** Entries supplied follows **

Lemma mapM_bridge_edge self es : NoDup (instance_ids self) →
  mapM (M:=Result HolochainError) (bridge_edge self) (bridges self) = Ok es ↔
  Forall2 (λ b e, instance_ids self !! e.1 = Some (caller_id b) ∧
                  instance_ids self !! e.2 = Some (callee_id b)) (bridges self) es.
Proof.
  intros Hnd. revert es. induction (bridges self) as [|b bs IH]; intros es; cbn.
  - unfold mret, Result_ret. split; [by intros [= <-]|by intros ->%Forall2_nil_inv_l].
  - rewrite bind_ok. split.
    + intros (e & He & (es' & Hes & [= <-])%bind_ok). constructor; [|by apply IH].
      unfold bridge_edge in He. destruct (index_map self !! caller_id b) eqn:Hc,
        (index_map self !! callee_id b) eqn:Hd; simplify_eq/=.
      by apply index_map_lookup in Hc, Hd.
    + intros (e & es' & [Hc Hd] & Hf & ->)%Forall2_cons_inv_l. exists e. split.
      * unfold bridge_edge. apply index_map_lookup in Hc, Hd; [|done..]. rewrite Hc, Hd. by destruct e.
      * apply bind_ok. exists es'. split; [by apply IH|done].
Qed.

(** The nodes of a sorted graph are read back as the ids. *)
Lemma mapM_reverse_map self l : NoDup (instance_ids self) →
  (∀ i, i ∈ l → i < length (instances self)) →
  ∃ ids, mapM (M:=Outcome) (λ i, unwrap (reverse_map self !! i)) l = Ret ids ∧
    Forall2 (λ i id, instance_ids self !! i = Some id) l ids.
Proof.
  intros Hnd. induction l as [|i l IH]; intros Hl; cbn; [by exists []|].
  destruct IH as (ids & Hids & Hf); [set_solver|]. rewrite Hids.
  destruct (lookup_lt_is_Some_2 (instance_ids self) i) as [id Hid].
  { rewrite instance_ids_length. apply Hl. by left. }
  pose proof Hid as Hr. apply reverse_map_lookup in Hr; [|done]. rewrite Hr. cbn. eauto.
Qed.

(** The ids that belong to a permutation of the nodes are a permutation of the
    ids. *)
Lemma ids_permutation (ids : list string) (nodes : list nat) (l : list string) :
  nodes ≡ₚ seq 0 (length ids) → Forall2 (λ i id, ids !! i = Some id) nodes l → l ≡ₚ ids.
Proof.
  intros Hp Hf.
  assert (l = omap (λ i, ids !! i) nodes) as ->.
  { clear Hp. induction Hf as [|i id nodes l Hi _ IH]; [done|]. cbn. by rewrite Hi, IH. }
  rewrite Hp. assert (Hpre : ∀ pre post,
    omap (λ i, (pre ++ post : list string)%list !! i) (seq (length pre) (length post)) = post).
  { intros pre post. revert pre. induction post as [|x post IH]; intros pre; [done|]. cbn.
    rewrite list_lookup_middle by done. f_equal. rewrite <- (IH (pre ++ [x])%list) at 2.
    rewrite length_app, Nat.add_comm, <- (assoc_L (++)%list). done. }
  pose proof (Hpre [] ids) as Hall. cbn in Hall. by rewrite Hall.
Qed.

Section sorted.
Context `{!ToposortLaws}.

Lemma bridge_edges_exist self : NoDup (instance_ids self) →
  (∀ b, b ∈ bridges self → caller_id b ∈ instance_ids self ∧ callee_id b ∈ instance_ids self) →
  ∃ es, mapM (M:=Result HolochainError) (bridge_edge self) (bridges self) = Ok es ∧
    Forall2 (λ b e, instance_ids self !! e.1 = Some (caller_id b) ∧
                    instance_ids self !! e.2 = Some (callee_id b)) (bridges self) es.
Proof.
  intros Hnd Hends. setoid_rewrite mapM_bridge_edge; [|done].
  enough (∃ es, Forall2 (λ b e, instance_ids self !! e.1 = Some (caller_id b) ∧
    instance_ids self !! e.2 = Some (callee_id b)) (bridges self) es) as [es Hes] by eauto.
  induction (bridges self) as [|b bs IH]; [by exists []|].
  destruct IH as [es Hes]; [set_solver|]. destruct (Hends b) as [Hc Hd]; [by left|].
  apply list_elem_of_lookup in Hc as [i Hi]. apply list_elem_of_lookup in Hd as [j Hj].
  exists ((i, j) :: es). by constructor.
Qed.

(** Sorting the instances succeeds exactly for acyclic bridges, with the callees
    before the callers. *)
Lemma sorted_spec self : NoDup (instance_ids self) →
  (∀ b, b ∈ bridges self → caller_id b ∈ instance_ids self ∧ callee_id b ∈ instance_ids self) →
  (acyclic self ∧ ∃ l, instance_ids_sorted_by_bridge_dependencies self = Ret (Ok l) ∧
     l ≡ₚ instance_ids self ∧ ∀ b, b ∈ bridges self → before l (callee_id b) (caller_id b)) ∨
  (¬ acyclic self ∧ ∃ e, instance_ids_sorted_by_bridge_dependencies self = Ret (Err e)).
Proof.
  intros Hnd Hends. destruct (bridge_edges_exist self) as (es & Hes & Hf); [done..|].
  unfold instance_ids_sorted_by_bridge_dependencies. rewrite Hes.
  destruct (toposort _ es) as [nodes|] eqn:Ht; [left|right].
  - apply toposort_order in Ht as [Hp Hb]. rewrite <- instance_ids_length in Hp, Hb.
    destruct (mapM_reverse_map self (reverse nodes)) as (l & Hl & Hfl); [done|..].
    { intros i. rewrite elem_of_reverse, Hp, elem_of_seq, instance_ids_length. lia. }
    rewrite Hl. cbn.
    assert (Hperm : l ≡ₚ instance_ids self).
    { eapply ids_permutation, Hfl. by rewrite reverse_Permutation. }
    assert (Hbef : ∀ b, b ∈ bridges self → before l (callee_id b) (caller_id b)).
    { intros b (i & Hi)%list_elem_of_lookup. destruct (Forall2_lookup_l _ _ _ _ _ Hf Hi) as ([a c] & He & Ha & Hc).
      cbn in *. destruct (Hb a c) as (k & k' & Hk & Hk' & ?).
      { by eapply list_elem_of_lookup_2. } { by eapply lookup_lt_Some. } { by eapply lookup_lt_Some. }
      apply before_reverse. apply Forall2_reverse in Hfl. rewrite reverse_involutive in Hfl.
      destruct (Forall2_lookup_l _ _ _ _ _ Hfl Hk) as (x & Hx & ?).
      destruct (Forall2_lookup_l _ _ _ _ _ Hfl Hk') as (y & Hy & ?). simplify_eq.
      by exists k, k'. }
    split; [|by eauto]. destruct (before_rank (reverse l)) as [rank Hrank].
    { by rewrite reverse_Permutation, Hperm. }
    exists rank. intros b Hbr. apply Hrank, before_reverse. rewrite reverse_involutive. auto.
  - split; [|by eauto]. intros [rank Hrank].
    destruct (toposort_acyclic (length (instances self)) es
      (λ i, rank (instance_ids self !!! i))) as [? Hsome]; [|congruence].
    intros a c (i & Hi)%list_elem_of_lookup.
    destruct (Forall2_lookup_r _ _ _ _ _ Hf Hi) as (b & Hb & Ha & Hc). cbn in *.
    rewrite (list_lookup_total_correct _ _ _ Ha), (list_lookup_total_correct _ _ _ Hc).
    apply Hrank. by eapply list_elem_of_lookup_2.
Qed.

Lemma check_consistency_total dna_loader self : ∃ r,
  check_consistency dna_loader self = Ret r ∧ (r = Ok () ↔ consistent dna_loader self).
Proof.
  unfold check_consistency, consistent.
  destruct (check_elements dna_loader self) as [[]|e] eqn:He; last first.
  { eexists; split; [done|]. split; [done|]. intros [Hwf%check_elements_ok _]. congruence. }
  apply check_elements_ok in He.
  destruct (sorted_spec self) as [(Hac & l & Hl & _)|(Hac & e & Hl)]; [by apply He|..].
  { intros b Hb. eapply bridge_ends, bridges_fit; eauto. }
  - rewrite Hl. eexists; split; [done|naive_solver].
  - rewrite Hl. eexists; split; [done|naive_solver].
Qed.

Lemma check_consistency_ok dna_loader self :
  check_consistency dna_loader self = Ret (Ok ()) ↔ consistent dna_loader self.
Proof. destruct (check_consistency_total dna_loader self) as (r & -> & <-). naive_solver. Qed.

(** C13: The consistency check of a configuration never panics and accepts
    exactly the consistent configurations: the ids of agents, DNAs, instances
    and interfaces and the storage paths are distinct, every reference is to an
    existing element, the DNA of every instance can be loaded, for every bridge that
    such a DNA requires there is some bridge with its handle, every bridge fits the
    DNAs it connects, and the bridges have no cycle.  A DNA that no instance uses is
    not loaded. *)
Theorem configuration_check_spec dna_loader self : ∃ r,
  check_consistency dna_loader self = Ret r ∧ (r = Ok () ↔ consistent dna_loader self).
Proof. apply check_consistency_total. Qed.

(** In a consistent configuration the order in which the instances are
    created contains every instance once, the callee of every bridge before its
    caller. *)
Theorem start_order_spec dna_loader self : consistent dna_loader self → ∃ l,
  instance_ids_sorted_by_bridge_dependencies self = Ret (Ok l) ∧
  l ≡ₚ instance_ids self ∧ ∀ b, b ∈ bridges self → before l (callee_id b) (caller_id b).
Proof.
  intros [Hwf Hac]. destruct (sorted_spec self) as [(_ & ?)|(? & _)]; [by apply Hwf| |done..].
  intros b Hb. eapply bridge_ends, bridges_fit; eauto.
Qed.
End sorted.

(** Loading more DNAs keeps a configuration consistent. *)
Lemma consistent_mono loader loader' self : 
  (∀ p d, loader p = Ok d → loader' p = Ok d) → consistent loader self → consistent loader' self.
Proof.
  intros Hl [[] Hac]. split; [|done]. split; try done.
  - intros ic Hic. destruct (instances_fit0 ic Hic) as (? & dc & dna & ? & ? & ?).
    split; [done|]. exists dc, dna. auto.
  - intros b Hb. destruct (bridges_fit0 b Hb) as (c & d & def & (? & ? & ? & ? & ?) & (? & ? & ? & ? & ?) & ? & ?).
    exists c, d, def. split_and!; [..|done|done]; do 2 eexists; eauto.
Qed.

(** Neither agents' addresses nor DNAs' hashes matter for consistency. *)
Lemma consistent_update_agent loader self id key :
  consistent loader self → consistent loader (update_agent_address_by_id self id key).
Proof.
  assert (Hids : agent_id <$> agents (update_agent_address_by_id self id key) = agent_id <$> agents self).
  { destruct self; cbn. rewrite <- list_fmap_compose. apply list_fmap_ext. intros i a _. cbn.
    by case_decide. }
  intros [[] Hac]. split; [|by destruct self].
  split; rewrite ?Hids; try by destruct self.
  intros ic Hic. destruct (instances_fit0 ic) as (? & Hfit); [by destruct self|].
  split; [by rewrite Hids|]. by destruct self.
Qed.

Lemma update_hash_ids l id hash : dna_id <$> update_hash l id hash = dna_id <$> l.
Proof. induction l as [|d l IH]; [done|]. cbn. case_decide; cbn; congruence. Qed.

Lemma dna_by_id_update_hash self id hash id' dc :
  dna_by_id self id' = Some dc →
  ∃ dc', dna_by_id (update_dna_hash_by_id self id hash).1 id' = Some dc' ∧ dna_file dc' = dna_file dc.
Proof.
  unfold dna_by_id. destruct self as [? l]; cbn. induction l as [|d l IH]; [done|].
  unfold find_by in *. cbn. repeat (case_decide; cbn); intros Hd; simplify_eq/=; eauto;
    destruct (list_find _ l) as [[]|] eqn:?; simplify_eq/=; eauto.
  destruct (IH eq_refl) as (dc' & Hdc & Hf).
  destruct (list_find _ (update_hash l id hash)) as [[]|] eqn:?; simplify_eq/=; eauto.
Qed.

Lemma consistent_update_dna_hash loader self id hash :
  consistent loader self → consistent loader (update_dna_hash_by_id self id hash).1.
Proof.
  pose proof (dna_by_id_update_hash self id hash) as Hdna.
  intros [[] Hac]. split; [|by destruct self]. split; try by destruct self.
  - destruct self; cbn. by rewrite update_hash_ids.
  - intros ic Hic. destruct (instances_fit0 ic) as (? & dc & dna & Hd & ? & ?); [by destruct self|].
    apply Hdna in Hd as (dc' & Hd & Hf). split; [by destruct self|]. exists dc', dna.
    rewrite Hf. by destruct self.
  - intros b Hb.
    assert (Hl : ∀ i d, loads loader self i d → loads loader (update_dna_hash_by_id self id hash).1 i d).
    { intros i d (ic & dc & Hi & Hd & ?). apply Hdna in Hd as (dc' & Hd & Hf).
      exists ic, dc'. rewrite Hf. by destruct self. }
    destruct (bridges_fit0 b) as (c & d & def & ? & ? & ? & ?); [by destruct self|].
    exists c, d, def. auto.
Qed.

Lemma save_remove_instance_ids self id :
  instance_ids (save_remove_instance self id) = filter (.≠ id) (instance_ids self).
Proof.
  unfold instance_ids. destruct self as [? ? l]; cbn. induction l as [|ic l IH]; [done|].
  rewrite fmap_cons, !filter_cons. repeat case_decide; cbn; congruence.
Qed.

Lemma omap_sublist {A B} (f : A → option B) (l k : list A) :
  l `sublist_of` k → omap f l `sublist_of` omap f k.
Proof. induction 1 as [|x l k _ IH|x l k _ IH]; cbn; [done|..]; destruct (f x); by try constructor. Qed.

Lemma fmap_sublist {A B} (f : A → B) (l k : list A) :
  l `sublist_of` k → (f <$> l) `sublist_of` (f <$> k).
Proof. induction 1; cbn; by constructor. Qed.

Lemma save_remove_instance_by_id self id id' : id' ≠ id →
  instance_by_id (save_remove_instance self id) id' = instance_by_id self id'.
Proof.
  intros Hne. unfold instance_by_id. destruct self as [? ? l]; cbn.
  induction l as [|ic l IH]; [done|]. rewrite filter_cons. unfold find_by in *.
  repeat (case_decide; cbn); subst; try done; rewrite <- ?IH;
    by destruct (list_find _ _) as [[]|], (list_find _ _) as [[]|].
Qed.

Lemma save_remove_instance_loads loader self id id' dna : id' ≠ id →
  loads loader (save_remove_instance self id) id' dna ↔ loads loader self id' dna.
Proof.
  intros Hne. unfold loads. rewrite save_remove_instance_by_id by done. by destruct self.
Qed.

(** Nothing but the interfaces' lists refers to an instance. *)
Definition unmentioned (self : Configuration) (id : string) : Prop :=
  (∀ b, b ∈ bridges self → caller_id b ≠ id ∧ callee_id b ≠ id) ∧
  (∀ d, dpki self = Some d → dpki_instance d ≠ id).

** End of Entries supplied **

**Goal of the exercise**
From the entries above, extract only the lines running from the one containing "intros Hnd Hends. setoid_rewrite" through the one containing "cbn in *. destruct", inclusive.

**Exercise solution**
  intros Hnd Hends. setoid_rewrite mapM_bridge_edge; [|done].
  enough (∃ es, Forall2 (λ b e, instance_ids self !! e.1 = Some (caller_id b) ∧
    instance_ids self !! e.2 = Some (callee_id b)) (bridges self) es) as [es Hes] by eauto.
  induction (bridges self) as [|b bs IH]; [by exists []|].
  destruct IH as [es Hes]; [set_solver|]. destruct (Hends b) as [Hc Hd]; [by left|].
  apply list_elem_of_lookup in Hc as [i Hi]. apply list_elem_of_lookup in Hd as [j Hj].
  exists ((i, j) :: es). by constructor.
Qed.

(** Sorting the instances succeeds exactly for acyclic bridges, with the callees
    before the callers. *)
Lemma sorted_spec self : NoDup (instance_ids self) →
  (∀ b, b ∈ bridges self → caller_id b ∈ instance_ids self ∧ callee_id b ∈ instance_ids self) →
  (acyclic self ∧ ∃ l, instance_ids_sorted_by_bridge_dependencies self = Ret (Ok l) ∧
     l ≡ₚ instance_ids self ∧ ∀ b, b ∈ bridges self → before l (callee_id b) (caller_id b)) ∨
  (¬ acyclic self ∧ ∃ e, instance_ids_sorted_by_bridge_dependencies self = Ret (Err e)).
Proof.
  intros Hnd Hends. destruct (bridge_edges_exist self) as (es & Hes & Hf); [done..|].
  unfold instance_ids_sorted_by_bridge_dependencies. rewrite Hes.
  destruct (toposort _ es) as [nodes|] eqn:Ht; [left|right].
  - apply toposort_order in Ht as [Hp Hb]. rewrite <- instance_ids_length in Hp, Hb.
    destruct (mapM_reverse_map self (reverse nodes)) as (l & Hl & Hfl); [done|..].
    { intros i. rewrite elem_of_reverse, Hp, elem_of_seq, instance_ids_length. lia. }
    rewrite Hl. cbn.
    assert (Hperm : l ≡ₚ instance_ids self).
    { eapply ids_permutation, Hfl. by rewrite reverse_Permutation. }
    assert (Hbef : ∀ b, b ∈ bridges self → before l (callee_id b) (caller_id b)).
    { intros b (i & Hi)%list_elem_of_lookup. destruct (Forall2_lookup_l _ _ _ _ _ Hf Hi) as ([a c] & He & Ha & Hc).
      cbn in *. destruct (Hb a c) as (k & k' & Hk & Hk' & ?).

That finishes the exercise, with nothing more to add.